WHAT TO PRODUCE: Each record needs to be transcribed exactly.

Stored data:

※

(** [Iterator::next] *)
Definition next (it : TextSegments) : option (result SegmentationError str) * TextSegments :=
  if failed it || bool_decide (remaining it = []) then (None, it)
  else if single it then
    (Some (Ok (remaining it)), mkTextSegments [] (it_limit it) (it_carry it) (failed it) false)
  else
    match next_segment (remaining it) (it_limit it) (it_carry it) with
    | Ok step =>
        (Some (Ok (segment step)),
         mkTextSegments (rest step) (it_limit it) (step_carry step) (failed it) (single it))
    | Err e =>
        (Some (Err e),
         mkTextSegments (remaining it) (it_limit it) (it_carry it) true (single it))
    end.

(** [collect::<Result<Vec<_>, _>>()]: the segments up to the first error; [None]
    when the fuel runs out. *)
Fixpoint collect (fuel : nat) (it : TextSegments) : option (result SegmentationError (list str)) :=
  match next it with
  | (None, _) => Some (Ok [])
  | (Some (Err e), _) => Some (Err e)
  | (Some (Ok s), it) =>
      match fuel with
      | O => None
      | S fuel =>
          match collect fuel it with
          | Some (Ok ss) => Some (Ok (s :: ss))
          | r => r
          end
      end
  end.

Definition segment_text (text : str) (limit : option OutputLimit)
  : option (result SegmentationError (list str)) :=
  match limit with
  | None => Some (Err NoDeclaredLimit)
  | Some limit => collect (length text) (segments_new text limit false)
  end.

Fixpoint validate_segments (fuel : nat) (remaining : str) (limit : OutputLimit) (carry : option Fence)
  : option (result SegmentationError unit) :=
  match remaining with
  | [] => Some (Ok tt)
  | _ =>
      match fuel with
      | O => None
      | S fuel =>
          match next_segment remaining limit carry with
          | Ok step => validate_segments fuel (rest step) limit (step_carry step)
          | Err e => Some (Err e)
          end
      end
  end.

Definition segment_text_iter (text : str) (limit : option OutputLimit)
  : option (result SegmentationError TextSegments) :=
  match limit with
  | None => Some (Err NoDeclaredLimit)
  | Some limit =>
      let single := fits limit text in
      if single then Some (Ok (segments_new text limit single))
      else
        match validate_segments (length text) text limit None with
        | Some (Ok _) => Some (Ok (segments_new text limit single))
        | Some (Err e) => Some (Err e)
        | None => None
        end
  end.

(** ** Measures *)

Lemma measure_cons u c s : measure u (c :: s) = measure_char u c + measure u s.
Proof. destruct u; cbn; [apply len_cons|done|done]. Qed.
Lemma scope_text_inj a b : 0 ≤ bits a < 64 → 0 ≤ bits b < 64 → scope_text a = scope_text b → a = b.
Proof.
  intros Ha Hb H. rewrite <- (from_scopes_iter a), <- (from_scopes_iter b) by done. f_equal. revert H.
  unfold scope_text. generalize (scopes_iter a) (scopes_iter b). intros l k H.
  assert (∀ l, Forall (Forall (λ b, Byte.eqb b x2c = false)) (scope_as_str <$> l)) as Hc.
  { intros m. apply Forall_fmap, Forall_forall. intros s _. cbn. by destruct s; repeat constructor. }
  apply (list_fmap_eq_inj scope_as_str); [by intros [] []|].
  destruct l as [|s l], k as [|t k]; [done| | |].
  - cbn in H. by destruct t.
  - cbn in H. by destruct s.
  - apply (f_equal (split (λ b, Byte.eqb b x2c))) in H.
    pose proof (split_join_comma _ _ (Hc (s :: l))) as H1. pose proof (split_join_comma _ _ (Hc (t :: k))) as H2.
    exact (eq_trans (eq_sym H1) (eq_trans H H2)).
Qed.

Lemma no_bar_scopes set : no_bar_bytes (scope_text set) = true.
Proof.
  unfold scope_text, no_bar_bytes. destruct (scopes_iter set) as [|s l]; [done|]. cbn [fmap list_fmap join_comma].
  rewrite forallb_app. apply andb_true_iff. split; [by destruct s|].
  induction l as [|t l IH]; [done|]. cbn [fmap list_fmap concat]. rewrite forallb_app. apply andb_true_iff.
  split; [by destruct t|done].
Qed.

Lemma no_bar_decimal z : 0 ≤ z ≤ u64_max → no_bar_bytes (decimal z) = true.
Proof.
  intros Hz. destruct (decimal_ok z Hz) as (_ & Hd & _). unfold no_bar_bytes.
  apply forallb_forall. intros x Hx%list_elem_of_In. rewrite Forall_forall in Hd. specialize (Hd x Hx).
  unfold is_ascii_digit in Hd. boolify. apply negb_true_iff, Z.eqb_neq. unfold BAR. lia.
Qed.

Lemma gateway_parts_no_bar id i :
  unambiguous i → 0 ≤ bits (gw_scopes i) < 64 → 0 ≤ gw_signed_at_unix_millis i ≤ u64_max →
  Forall no_bar (gateway_parts (gateway_wire_id id) i).
Proof.
  unfold unambiguous. rewrite !Forall_cons. intros (H1 & H2 & H3 & H4 & H5 & H6 & _) Hs Ht.
  unfold gateway_parts. rewrite !Forall_cons.
  split_and!; try done; apply no_bar_text.
  - apply no_bar_wire.
  - by destruct (gw_role i).
  - apply no_bar_scopes.
  - by apply no_bar_decimal.
Qed.

Lemma text_inj a b : text a = text b → a = b.
Proof. unfold text. apply list_fmap_eq_inj. intros x y. apply u8_inj. Qed.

※

REPLY TO THE EXERCISE:
(** [Iterator::next] *)
Definition next (it : TextSegments) : option (result SegmentationError str) * TextSegments :=
  if failed it || bool_decide (remaining it = []) then (None, it)
  else if single it then
    (Some (Ok (remaining it)), mkTextSegments [] (it_limit it) (it_carry it) (failed it) false)
  else
    match next_segment (remaining it) (it_limit it) (it_carry it) with
    | Ok step =>
        (Some (Ok (segment step)),
         mkTextSegments (rest step) (it_limit it) (step_carry step) (failed it) (single it))
    | Err e =>
        (Some (Err e),
         mkTextSegments (remaining it) (it_limit it) (it_carry it) true (single it))
    end.

(** [collect::<Result<Vec<_>, _>>()]: the segments up to the first error; [None]
    when the fuel runs out. *)
Fixpoint collect (fuel : nat) (it : TextSegments) : option (result SegmentationError (list str)) :=
  match next it with
  | (None, _) => Some (Ok [])
  | (Some (Err e), _) => Some (Err e)
  | (Some (Ok s), it) =>
      match fuel with
      | O => None
      | S fuel =>
          match collect fuel it with
          | Some (Ok ss) => Some (Ok (s :: ss))
          | r => r
          end
      end
  end.

Definition segment_text (text : str) (limit : option OutputLimit)
  : option (result SegmentationError (list str)) :=
  match limit with
  | None => Some (Err NoDeclaredLimit)
  | Some limit => collect (length text) (segments_new text limit false)
  end.

Fixpoint validate_segments (fuel : nat) (remaining : str) (limit : OutputLimit) (carry : option Fence)
  : option (result SegmentationError unit) :=
  match remaining with
  | [] => Some (Ok tt)
  | _ =>
      match fuel with
      | O => None
      | S fuel =>
          match next_segment remaining limit carry with
          | Ok step => validate_segments fuel (rest step) limit (step_carry step)
          | Err e => Some (Err e)
          end
      end
  end.

Definition segment_text_iter (text : str) (limit : option OutputLimit)
  : option (result SegmentationError TextSegments) :=
  match limit with
  | None => Some (Err NoDeclaredLimit)
  | Some limit =>
      let single := fits limit text in
      if single then Some (Ok (segments_new text limit single))
      else
        match validate_segments (length text) text limit None with
        | Some (Ok _) => Some (Ok (segments_new text limit single))
        | Some (Err e) => Some (Err e)
        | None => None
        end
  end.

(** ** Measures *)

Lemma measure_cons u c s : measure u (c :: s) = measure_char u c + measure u s.
Proof. destruct u; cbn; [apply len_cons|done|done]. Qed.
Lemma scope_text_inj a b : 0 ≤ bits a < 64 → 0 ≤ bits b < 64 → scope_text a = scope_text b → a = b.
Proof.
  intros Ha Hb H. rewrite <- (from_scopes_iter a), <- (from_scopes_iter b) by done. f_equal. revert H.
  unfold scope_text. generalize (scopes_iter a) (scopes_iter b). intros l k H.
  assert (∀ l, Forall (Forall (λ b, Byte.eqb b x2c = false)) (scope_as_str <$> l)) as Hc.
  { intros m. apply Forall_fmap, Forall_forall. intros s _. cbn. by destruct s; repeat constructor. }
  apply (list_fmap_eq_inj scope_as_str); [by intros [] []|].
  destruct l as [|s l], k as [|t k]; [done| | |].
  - cbn in H. by destruct t.
  - cbn in H. by destruct s.
  - apply (f_equal (split (λ b, Byte.eqb b x2c))) in H.
    pose proof (split_join_comma _ _ (Hc (s :: l))) as H1. pose proof (split_join_comma _ _ (Hc (t :: k))) as H2.
    exact (eq_trans (eq_sym H1) (eq_trans H H2)).
Qed.

Lemma no_bar_scopes set : no_bar_bytes (scope_text set) = true.
Proof.
  unfold scope_text, no_bar_bytes. destruct (scopes_iter set) as [|s l]; [done|]. cbn [fmap list_fmap join_comma].
  rewrite forallb_app. apply andb_true_iff. split; [by destruct s|].
  induction l as [|t l IH]; [done|]. cbn [fmap list_fmap concat]. rewrite forallb_app. apply andb_true_iff.
  split; [by destruct t|done].
Qed.

Lemma no_bar_decimal z : 0 ≤ z ≤ u64_max → no_bar_bytes (decimal z) = true.
Proof.
  intros Hz. destruct (decimal_ok z Hz) as (_ & Hd & _). unfold no_bar_bytes.
  apply forallb_forall. intros x Hx%list_elem_of_In. rewrite Forall_forall in Hd. specialize (Hd x Hx).
  unfold is_ascii_digit in Hd. boolify. apply negb_true_iff, Z.eqb_neq. unfold BAR. lia.
Qed.

Lemma gateway_parts_no_bar id i :
  unambiguous i → 0 ≤ bits (gw_scopes i) < 64 → 0 ≤ gw_signed_at_unix_millis i ≤ u64_max →
  Forall no_bar (gateway_parts (gateway_wire_id id) i).
Proof.
  unfold unambiguous. rewrite !Forall_cons. intros (H1 & H2 & H3 & H4 & H5 & H6 & _) Hs Ht.
  unfold gateway_parts. rewrite !Forall_cons.
  split_and!; try done; apply no_bar_text.
  - apply no_bar_wire.
  - by destruct (gw_role i).
  - apply no_bar_scopes.
  - by apply no_bar_decimal.
Qed.

Lemma text_inj a b : text a = text b → a = b.
Proof. unfold text. apply list_fmap_eq_inj. intros x y. apply u8_inj. Qed.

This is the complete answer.